Google – and, not to pick on just them, many other providers – encourages you to sign in to your account “for a fuller browsing experience” as soon as you open your browser. What they’re really wanting is to establish a relationship – ie: a cookie – with you so they can follow what you’re doing and suggest (sponsored) alternatives to your current choice. This tracking capability is not hidden, nefarious, or necessarily malicious. It’s designed into the Web and browsers as well as your user agreement, and can only be thwarted with obscure configurations in each browser’s profile.
I used to alleviate my concerns over this leakage by ensuring I closed all my browser sessions and reopened the browser before doing any financial transactions. One time I was trying to sign in to a major shopping site with a different profile than I usually used. No matter which of my usual tricks I used, it still insisted on pulling up my personal profile.
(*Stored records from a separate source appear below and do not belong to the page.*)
(** * Boxplot plugin: column classifier and statistics aggregator

    A shallow embedding of the data-to-statistics pipeline of the
    perspective-viewer boxplot plugin, in its two variants:

    - [Plugin]: the bundled plugin class ([_processDataForBoxplot],
      [_processRawData], [_calculateBoxplotStats]);
    - [ReactProper]: [src/js/react-proper.js] ([draw], [renderBoxplot],
      [calculateBoxplotStats]).

    What the two variants do with the records is embedded in
    [BoxplotPlugin] (fetching the rows, fitting and drawing the chart, the
    legend, the lookup behind the tooltips and clicks, the lifecycle
    methods of the plugin class) and in [ReactChart] (the layout of the
    boxes in [src/js/react-proper.js]).

    JavaScript numbers are modelled by [JS.number]: NaN, the two infinities
    and the finite doubles, the latter idealised as exact rationals (no
    rounding, no overflow, one zero).  Row objects and the schema are finite
    maps from column names; only own properties are modelled. *)

From Stdlib Require Import ZArith QArith Qround Lia Lqa List Sorted Permutation.
From Stdlib Require Import String Ascii.
From stdpp Require Import gmap strings.
Import ListNotations.

Local Open Scope string_scope.
Local Open Scope list_scope.

(* ================================================================== *)
(** ** ECMAScript values and operators used by the plugin *)
(* ================================================================== *)

Module JS.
Obviously they were tracking me with multiple cookies from multiple domains and I would have had to completely clear my history from that browser to get a fresh login. My only alternate option was to use a company computer from which no one had ever signed into that site.
Most modern browsers now offer some form of “private” or “incognito” browsing. A private session is a pristine instance of the browser with no history, no cookies, no remembered passwords. When you close the private instance of the browser (the entire window and all child windows – not just logging off the signin), it deletes all record of that session so the details can’t be tracked across other websites. The next time you open a private instance, you’re starting over again.
When private browsing was first introduced it closed or locked out your “regular” instances of that browser so you couldn’t do anything else while in it. Now it functions just like another browser window that you can switch back and forth between. Identify your private session by the notation in the title bar.
A private browser instance only protects you against successive session browser tracking, persistent cookies, and cross-site leakage. It doesn’t stop the web server from fingerprinting(1) your computer or any malware already installed on your computer or the server. All the cookies and history already in your system are still available to the browser – it just makes all cookies you get now “session” cookies. And, if you browse to any other sites in the same private instance, you might as well have used a default instance.
Private browsing is not a sandbox you can use with abandon; just a slight improvement over the wide open web. For better protection against tracking and leakage you need to use a pristine “computer” by booting to a live CD or a clean virtual machine. This works whether doing your banking or surfing to questionable websites – just be sure you reboot in between.
A private browser session is available from the main menu of most browsers. In Firefox and Internet Explorer, you can use the hotkey Ctrl-Shift-P. Chrome and Opera use Ctrl-Shift-N.